The application server must protect against or limit the effects of HTTP types of Denial of Service (DoS) attacks.

Overview

Finding ID	Version	Rule ID	IA Controls	Severity
V-35434	SRG-APP-000245-AS-000163	SV-46721r1_rule		Medium

Description
Employing increased capacity and bandwidth combined with service redundancy can reduce the susceptibility to some DoS attacks. When utilizing an application server in a high risk environment (such as a DMZ), the amount of access to the system from various sources usually increases as does the system's risk of becoming more susceptible to DoS attacks. The application server must be able to be configured to withstand or minimize the risk of DoS attacks. This can be partially achieved if the AS provides configuration options that limit the number of allowed concurrent HTTP connections.

Description

Employing increased capacity and bandwidth combined with service redundancy can reduce the susceptibility to some DoS attacks.
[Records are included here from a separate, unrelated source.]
(** A plain HTTP request for a host that bypasses the relay is lost: the handler
    connects to the host, but what it copies there starts behind the request's head,
    and so behind everything the host was to answer. *)
Theorem bypass_loses_request r rest m sign_ok plaintext hello :
  request_ok r → ToUpper (rq_method r) ≠ "CONNECT" → HasPrefix (rq_path r) "http://" = true →
  gasShouldDirectConnect (gasExtractHost parse_url (rq_path r)) = true →
  handleHTTP relay parse_url ahead sign_ok plaintext hello (request_text r +:+ rest) m =
    ([RawTCP (gasExtractHost parse_url (rq_path r)) 80 (str_drop ahead (rq_body r +:+ rest))], m).
Proof.
  intros H Hm Hp Hd. destruct (read_request_head r rest H) as [Hl Hh]. destruct (parse_request_line r H) as [_ [ws Hs]].
  unfold handleHTTP. rewrite Hl, Hh, Hs. rewrite bool_decide_false by done. rewrite Hp. cbn [orb]. by rewrite Hd.
Qed.
End served.

(** * Certificates *)

Inductive mitm_step : gasMITMManager → gasMITMManager → Prop :=
  | mitm_use external m : mitm_step m (useCA external m)
  | mitm_get sign_ok domain m : mitm_step m (snd (getCert sign_ok domain m)).

(** Whatever certificates were requested and whenever the authority was replaced,
    a certificate handed out is for the requested domain and signed by the
    authority of the moment. *)
Theorem getCert_current own m sign_ok domain cert :
  rtc mitm_step (newGASMITMManager own) m → fst (getCert sign_ok domain m) = Some cert → cert = (ca m, domain).
Proof.
  intros Hr. assert (Hok : ∀ d c, cache m !! d = Some c → c = (ca m, d)).
  { revert m Hr. apply (rtc_ind_r (λ m, ∀ d c, cache m !! d = Some c → c = (ca m, d)) (newGASMITMManager own)); [intros d c Hc; by apply (lookup_empty_Some d c) in Hc|].
    intros m m' _ [external m0|ok d0 m0] IH d c; [intros Hc; by apply (lookup_empty_Some d c) in Hc|].
    unfold getCert. destruct (cache m0 !! d0) as [c0|] eqn:E; [apply IH|]. destruct ok; [|apply IH]. simpl.
    intros [[<- <-]|[_ Hc]]%lookup_insert_Some; [done|by apply IH]. }
  unfold getCert. destruct (cache m !! domain) as [c|] eqn:E; [intros [= <-]; by apply Hok|].
  destruct sign_ok; [by intros [= <-]|done].
Qed.

(** * Witnesses *)

Definition demo_relay (method url : string) (headers : gmap string string) (body : string) : string :=
  "HTTP/1.1 200 OK" +:+ CRLF +:+ CRLF +:+ method.

Definition demo_requests : list request :=
  [mkRequest "GET" "/a" [("Host", "x.example"); ("Origin", "https://y.example")] "";
   mkRequest "POST" "/b" [("Host", "x.example")] "hello"].

Definition bypassed : request := mkRequest "GET" "http://mail.google.com/" [("Host", "mail.google.com")] "".

Ltac solve_request_ok := constructor; [split_and!; done|split_and!; done|reflexivity|repeat constructor; done|vm_compute; discriminate|vm_compute; discriminate].

Lemma demo_requests_ok : Forall request_ok demo_requests.
Proof. constructor; [solve_request_ok|]. constructor; [solve_request_ok|constructor]. Qed.

Lemma bypassed_ok : request_ok bypassed.
Proof. solve_request_ok. Qed.

Lemma tunnel_reads_requests_witness :
  relayHTTPOverTLS demo_relay "x.example" 443 (foldr (λ r s, request_text r +:+ s) "" demo_requests) =
    mjoin ((λ r, answer demo_relay (rq_method r) (gasNormalizeURL "x.example" 443 (rq_path r)) (header_map r) (rq_body r)) <$> demo_requests).
Proof. apply (tunnel_reads_requests demo_relay "x.example" 443 demo_requests), demo_requests_ok. Defined.

Lemma bypass_loses_request_witness :
  handleHTTP demo_relay (λ _, Some ("mail.google.com", "/")) 0 true None 0 (request_text bypassed +:+ "") (newGASMITMManager 0) =
    ([RawTCP "mail.google.com" 80 ""], newGASMITMManager 0).
Proof.
  apply (bypass_loses_request demo_relay (λ _, Some ("mail.google.com", "/")) 0 bypassed "");
    [apply bypassed_ok|vm_compute; discriminate|reflexivity|vm_compute; reflexivity].
Defined.

Lemma getCert_current_witness :
  let m := useCA 7 (snd (getCert true "x.example" (newGASMITMManager 0))) in (7%nat, "x.example") = (ca m, "x.example").
Proof.
  apply (getCert_current 0 (useCA 7 (snd (getCert true "x.example" (newGASMITMManager 0)))) true); [|reflexivity].
  eapply rtc_l; [apply mitm_get|]. apply rtc_once, mitm_use.
Defined.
When utilizing an application server in a high risk environment (such as a DMZ), the amount of access to the system from various sources usually increases as does the system's risk of becoming more susceptible to DoS attacks. The application server must be able to be configured to withstand or minimize the risk of DoS attacks. This can be partially achieved if the AS provides configuration options that limit the number of allowed concurrent HTTP connections.

STIG	Date
Application Server Security Requirements Guide	2013-01-08

Details

Check Text ( C-43788r1_chk )
Review AS documentation and configuration to determine if the AS can be configured to limit the number of concurrent connections. If the AS cannot be configured to limit the number of concurrent HTTP connections, this is a finding.

Fix Text (F-39978r2_fix)
Configure the AS to limit the number of concurrent HTTP sessions.